THE PROBLEM: Search the records below for the line containing "Definition runFile (env". Output that line and all later lines exactly; output nothing else.

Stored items
= = = = = = =
Section report.
Variable env : Env.
Variable rt : MapOrder.
(** [filter]: [None] is the nil [*regexp.Regexp]. *)
Variable filter : option regexp.Regexp.
Variable generated : gmap string bool.
Variable byPkgPath : gmap string (gmap ssa.Function bool).

(** One turn of [for fn := range maps.Keys(m)]. *)
Definition appendIssue (issues : list Issue) (fn : ssa.Function) : list Issue :=
  let pos := posn env fn in
  if index generated (token.Filename pos) then issues
  else issues ++ [ {| Func := ssa.Name fn;
                      Filename := Rel env (token.Filename pos);
                      Line := token.Line pos |} ].

(** [filter != nil && !filter.MatchString(pkgpath)] *)
Definition skipped (pkgpath : string) : bool :=
  match filter with
  | Some re => negb (regexp.MatchString re pkgpath)
  | None => false
  end.

(** One turn of [for pkgpath := range maps.Keys(byPkgPath)]; indexing a
    map by a missing key gives the nil map, which has no keys. *)
Definition reportPackage (issues : list Issue) (pkgpath : string) : list Issue :=
  if skipped pkgpath then issues
  else
    let m := default ∅ (byPkgPath !! pkgpath) in
    foldl appendIssue issues (range rt (keys m)).

Definition buildIssues : list Issue :=
  foldl reportPackage [] (range rt (keys byPkgPath)).

End report.

(** [var filter *regexp.Regexp], compiled only when [filterFlag != ""]. *)
Definition compileFilter (env : Env) (filterFlag : string)
  : error + option regexp.Regexp :=
  if bool_decide (filterFlag ≠ "") then
    match regexp_Compile env filterFlag with
    | inl err => inl err
    | inr re => inr (Some re)
    end
  else inr None.

(** [func runAnalysis(settings Settings) ([]Issue, error)]: the nil slice
    is [[]], the nil error is [None]. *)
Definition runAnalysis (env : Env) (rt : MapOrder) (settings : Settings)
  : list Issue * option error :=
  let testFlag := Test settings in
  let filterFlag := Filter settings in
  match packages_Load env testFlag with
  | inl err => ([], Some ("Load: " +:+ err))
  | inr initial =>
    if bool_decide (length initial = 0) then ([], Some "no find packages")
    else if bool_decide (0 < packages_PrintErrors env initial)%Z
    then ([], Some "packages contain errors")
    else
      match compileFilter env filterFlag with
      | inl err => ([], Some ("failed create filter: " +:+ err))
      | inr filter =>
        if bool_decide (length (mains env initial) = 0)
        then ([], Some "no find main packages")
        else
          (buildIssues env rt filter (generated env initial)
             (byPkgPath env rt initial),
           None)
      end
  end.

(** The issue [appendIssue] builds for [fn]. *)
Definition issueOf (env : Env) (fn : ssa.Function) : Issue :=
  {| Func := ssa.Name fn;
     Filename := Rel env (token.Filename (posn env fn));
     Line := token.Line (posn env fn) |}.

(** The functions behind the issues of a run that loaded [initial] and
    compiled [filter]. *)
Definition reportedFuncs (env : Env) (rt : MapOrder)
    (filter : option regexp.Regexp) (initial : list packages.Package)
  : list ssa.Function :=
  survivors env rt (skipped filter) (generated env initial)
    (byPkgPath env rt initial) (range rt (keys (byPkgPath env rt initial))).

(** The run gets past every check, with [initial] loaded and [filter]
    compiled. *)
Definition passes (env : Env) (settings : Settings)
    (initial : list packages.Package) (filter : option regexp.Regexp) : Prop :=
  packages_Load env (Test settings) = inr initial
  ∧ initial ≠ []
  ∧ (packages_PrintErrors env initial ≤ 0)%Z
  ∧ compileFilter env (Filter settings) = inr filter
  ∧ mains env initial ≠ [].

(** A fatal condition holds: the load fails, or it loads no package, or
    packages with errors, or the filter does not compile, or there is no
    main package. *)
Definition fatal (env : Env) (settings : Settings) : Prop :=
  match packages_Load env (Test settings) with
  | inl _ => True
  | inr initial =>
      initial = []
      ∨ (0 < packages_PrintErrors env initial)%Z
      ∨ (∃ err, compileFilter env (Filter settings) = inl err)
      ∨ mains env initial = []
  end.

(** [type DeadCode struct] *)
Record DeadCode := mkDeadCode {
  issues : list Issue
}.

Section plugin.
(** The settings as golangci-lint hands them over, and
    [register.DecodeSettings[Settings]]. *)
Variable any : Type.
Variable DecodeSettings : any → error + Settings.

(** [func NewDeadCode(settings any) (register.LinterPlugin, error)] *)
Definition NewDeadCode (env : Env) (rt : MapOrder) (settings : any)
  : option DeadCode * option error :=
  match DecodeSettings settings with
  | inl err => (None, Some err)
  | inr s =>
      let r := runAnalysis env rt s in
      match r.2 with
      | Some err => (None, Some err)
      | None => (Some {| issues := r.1 |}, None)
      end
  end.

End plugin.

(** The callback [run] gives to [ast.Inspect] for one issue; the state is
    the list of diagnostics reported so far. *)
Definition visit (pass : analysis.Pass) (issue : Issue) (n : option ast.Node)
    (reported : list analysis.Diagnostic) : list analysis.Diagnostic * bool :=
  match n with
  | Some funcDecl =>
      if decide (ast.kind funcDecl = ast.FuncDeclNode) then
        let funcDeclPos := analysis.Position pass (ast.Pos funcDecl) in
        if decide (token.Line funcDeclPos = Line issue) then
          (reported ++ [ {| analysis.Pos := ast.Pos funcDecl;
                            analysis.End_ := 0%Z;
                            analysis.Category := "";
                            analysis.Message :=
                              "func `" +:+ Func issue +:+ "` is unused" |} ],
           true)
        else (reported, true)
      else (reported, true)
  | None => (reported, true)
  end.

(** One turn of [for _, issue := range d.issues], for the file [file]
    whose relative name is [filename]. *)
Definition runIssue (pass : analysis.Pass) (file : ast.Node) (filename : string)
    (reported : list analysis.Diagnostic) (issue : Issue)
  : list analysis.Diagnostic :=
  if decide (filename ≠ Filename issue) then reported
  else ast.Inspect (visit pass issue) file reported.

(** One turn of [for _, file := range pass.Files]. *)
Definition runFile (env : Env) (d : DeadCode) (pass : analysis.Pass)
    (reported : list analysis.Diagnostic) (file : ast.Node)
  : list analysis.Diagnostic :=
  let filename :=
    Rel env (token.Filename (analysis.Position pass (ast.Pos file))) in
  foldl (runIssue pass file filename) reported (issues d).

(** [func (d *DeadCode) run(pass *analysis.Pass) (any, error)]: the
    diagnostics reported, and the error, always nil (the result is nil
    too). *)
Definition run (env : Env) (d : DeadCode) (pass : analysis.Pass)
  : list analysis.Diagnostic * option error :=
  (foldl (runFile env d pass) [] (analysis.Files pass), None).

(** [func ReceiverNamed(recv *types.Var) (isPtr bool, named *types.Named)];
    a nil [named] is [None], a named type is given by its name. *)
Definition ReceiverNamed (recv : types.Var) : bool * option string :=
  let t := types.Type_ recv in
  let r := match types.Unalias t with
           | types.Pointer elem => (true, elem)
           | _ => (false, t)
           end in
  let named := match types.Unalias r.2 with
               | types.Named name => Some name
               | _ => None
               end in
  (r.1, named).

(** The diagnostic [visit] reports for [issue] at the position [pos]. *)
Definition diagnosticOf (issue : Issue) (pos : token.Pos) : analysis.Diagnostic :=
  {| analysis.Pos := pos;
     analysis.End_ := 0%Z;
     analysis.Category := "";
     analysis.Message := "func `" +:+ Func issue +:+ "` is unused" |}.

(** The function declarations of [file] on the line of [issue], in the
    order [ast.Inspect] meets them. *)
Definition onLine (pass : analysis.Pass) (issue : Issue) (file : ast.Node)
  : list token.Pos :=
  filter (λ p, token.Line (analysis.Position pass p) = Line issue)
         (ast.funcDecls file).

End Deadcode.

(** ** The sibling revision (plugin "deadfunc") *)

Module Deadfunc.

(** [type Issue struct] *)
Record Issue := mkIssue {
  Name : string;
  Filename : string;
  Line : Z;
  Pos : token.Pos
}.

#[global] Instance Issue_eq_dec : EqDecision Issue.
Proof. solve_decision. Defined.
= = = = = = =
RESPONSE TO THE EXERCISE:
Definition runFile (env : Env) (d : DeadCode) (pass : analysis.Pass)
    (reported : list analysis.Diagnostic) (file : ast.Node)
  : list analysis.Diagnostic :=
  let filename :=
    Rel env (token.Filename (analysis.Position pass (ast.Pos file))) in
  foldl (runIssue pass file filename) reported (issues d).

(** [func (d *DeadCode) run(pass *analysis.Pass) (any, error)]: the
    diagnostics reported, and the error, always nil (the result is nil
    too). *)
Definition run (env : Env) (d : DeadCode) (pass : analysis.Pass)
  : list analysis.Diagnostic * option error :=
  (foldl (runFile env d pass) [] (analysis.Files pass), None).

(** [func ReceiverNamed(recv *types.Var) (isPtr bool, named *types.Named)];
    a nil [named] is [None], a named type is given by its name. *)
Definition ReceiverNamed (recv : types.Var) : bool * option string :=
  let t := types.Type_ recv in
  let r := match types.Unalias t with
           | types.Pointer elem => (true, elem)
           | _ => (false, t)
           end in
  let named := match types.Unalias r.2 with
               | types.Named name => Some name
               | _ => None
               end in
  (r.1, named).

(** The diagnostic [visit] reports for [issue] at the position [pos]. *)
Definition diagnosticOf (issue : Issue) (pos : token.Pos) : analysis.Diagnostic :=
  {| analysis.Pos := pos;
     analysis.End_ := 0%Z;
     analysis.Category := "";
     analysis.Message := "func `" +:+ Func issue +:+ "` is unused" |}.

(** The function declarations of [file] on the line of [issue], in the
    order [ast.Inspect] meets them. *)
Definition onLine (pass : analysis.Pass) (issue : Issue) (file : ast.Node)
  : list token.Pos :=
  filter (λ p, token.Line (analysis.Position pass p) = Line issue)
         (ast.funcDecls file).

End Deadcode.

(** ** The sibling revision (plugin "deadfunc") *)

Module Deadfunc.

(** [type Issue struct] *)
Record Issue := mkIssue {
  Name : string;
  Filename : string;
  Line : Z;
  Pos : token.Pos
}.

#[global] Instance Issue_eq_dec : EqDecision Issue.
Proof. solve_decision. Defined.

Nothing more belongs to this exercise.